Конечно же, гетман имел тогда ввиду не советскую Россию, но не глупый был человек. Второй интересный момент. На одном из заседаний правительства обсуждался вопрос о Мазепе. Было решено – Мазепа по-прежнему остается в ранге изменника и предателя. Приведены воспоминания В.А. Ауэрбаха, который был товарищем министра торговли и промышленности в составе правительства Скоропадского. Тогда не использовался термин «свидомый», а использовался термин «щирый». Среди министров оказалось несколько щирых украинцев, которые свои распоряжения писали на украинском языке. И если в департаментах министерств всегда находились люди, которые могли перевести документ на русский, то такие документы, выходившие из министерств, в ведомствах (например на Ж.Д.) были непонятны, вызывали недоумение и затрудняли работу. Ауэрбах вспоминает, как в военном ведомстве придумывали команды на украинском языке, и приводит такой забавный пример: «Ружья на караул!» => “Железяки на пузаки, хоп!» Он также писал:
«Более близкое знакомство с моими многочисленными чиновниками (кажется, в одном только центральном управлении их было 150 человек) на меня производило удручающее впечатление. По-видимому, признаками для их подбора служили не знание дела, опытность и способности, а пораженность украинским шовинизмом и социализмом, и, по крайней мере, знание мовы, а порою и мужиковатость, которая должна была их отличать от лощеных бюрократов старого режима. Директорами департаментов состояли большей частью молодые, неспособные лица, не знавшие законов, имевшие смутное понятие о предметах их ведения, но зато отличавшиеся необычною, столь свойственной незнайкам или полузнайкам смелостью в замыслах и страстью к новизне an und fur sich» В конце своей каденции Ауэрбах писал:
«Первейшая задача гетманского правительства заключалась в создании и укреплении украинской государственности, пользуясь поддерживаемым оккупационной армией внешним порядком. В этом пункте могли сходиться украинцы разных течений – автономисты, федералисты и самостийники – с русскими, думавшими о возрождении России с участием Украины. Но время шло, а украинская государственность не укреплялась.»

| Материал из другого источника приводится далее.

Lemma update_evolves m s : (∀ d, m ≠ Wait d) →
  evolves (λ u, later s u ∧ (opens u → m = Submit ∧ unlocked s)) s (update s m).1.
Proof.
  intros Hm. destruct m; cbn [update machine funnel_update fst]; try by apply evolves_same.
  all: try by (destruct (fu_page s); apply evolves_same).
  - unfold_submit. destruct (fu_page s) as [[]|? ? []| |pw pw2 sh [] tr|[]| |] eqn:Hp; try by apply evolves_same.
    all: match goal with |- context [if negb ?c then _ else _] => destruct c eqn:Hc end; cbn [negb fst];
         [|by apply evolves_same].
    all: eapply evolves_timer; [done|reflexivity|]; (split; [unfold later; cbn; unfold MOCK_DELAY_MS; lia|]);
         unfold opens; cbn.
    + case_bool_decide; by intros [|[]].
    + by intros [|[]].
    + destruct (isReset (fu_href s)) eqn:Hr; [by intros [|[]]|]. intros _. split; [done|].
      unfold pw_ok, pw_match, lengthOk, MIN_LENGTH in Hc. zbool. subst pw2. by exists pw, sh, tr.
    + by intros [|[]].
  - destruct (fu_page s); try by apply evolves_same. cbn [useProvider push fst]. apply evolves_push; [by intros u Hu1 Hu2|done|done].
  - destruct (fu_page s) as [| |? ? [] ?| | | |]; by apply evolves_same.
  - unfold handleComplete. destruct (fu_page s) as [| |? ? [] ?| | | |]; try by apply evolves_same.
    eapply evolves_timer; [done|reflexivity|]. split; [unfold later; cbn; unfold MOCK_DELAY_MS; lia|].
    unfold opens; cbn. case_bool_decide; [done|]. destruct (next_of _) as [href|] eqn:Hn; [|by intros [|[]]].
    apply next_of_known in Hn. intros [[= ?]|[]]. done.
  - unfold handleResend. destruct (fu_page s); try by apply evolves_same. destruct (0 <? _); [by apply evolves_same|].
    eapply evolves_timer; [done|reflexivity|]. split; [unfold later; cbn; lia|by intros []].
  - destruct (fu_page s); try by apply evolves_same. cbn [useProvider push fst]. apply evolves_push; [by intros u Hu1 Hu2|done|done].
  - unfold follow. destruct (href === "#"); [by apply evolves_same|]. apply evolves_push; [by intros u Hu1 Hu2|done|done].
  - by destruct (Hm d).
Qed.

(** Time passes, or the timer due first fires at its time. *)
Lemma wait_cases d s : timely s →
  (fu_timers (wait storage_works d s).1 = fu_timers s ∧ (wait storage_works d s).2 = [] ∧
   (∀ u, In u (fu_timers s) → fu_now s + d < tm_due u) ∧
   fu_now (wait storage_works d s).1 = fu_now s + Z.max 0 d ∧ fu_page (wait storage_works d s).1 = fu_page s ∧
   fu_href (wait storage_works d s).1 = fu_href s) ∨
  ∃ t rest, fu_timers s ≡ₚ t :: rest ∧ (∀ u, In u (fu_timers s) → tm_due t ≤ tm_due u) ∧
    wait storage_works d s = fire storage_works t (set_timers rest (set_now (tm_due t) s)).
Proof.
  intros Hs. unfold wait. pose proof (earliest_spec (fu_timers s)) as He.
  destruct (earliest (fu_timers s)) as [[t rest]|].
  - destruct He as [Hp Hle]. assert (Ht : In t (fu_timers s)) by (rewrite <-list_elem_of_In, Hp; by left).
    destruct (Z.leb_spec (tm_due t) (fu_now s + d)).
    + right. exists t, rest. split; [done|]. split; [done|]. pose proof (Hs t Ht). by replace (Z.max _ _) with (tm_due t) by lia.
    + left. split_and!; try done. intros u Hu. specialize (Hle u Hu). lia.
  - left. rewrite He. split_and!; try done.
Qed.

«Добровольческой армии было достаточно двух-трехмесячной организационной работы, чтобы стать способной оказывать сопротивление. Украина после 7 месячной передышки рассыпалась как батавская слеза.»
После падения Скоропадского Ауэрбых уехал в Крым. Он писал:
«В Екатеринославе перед отъездом пришлось часть денег обменять обратно на крбованцц, но, к моему удивлению – хотя удивляться на самом деле было нечему- в пути на станционных базарах «вiльные украiнцы» предпочитали царские и керенские украинским деньгам.»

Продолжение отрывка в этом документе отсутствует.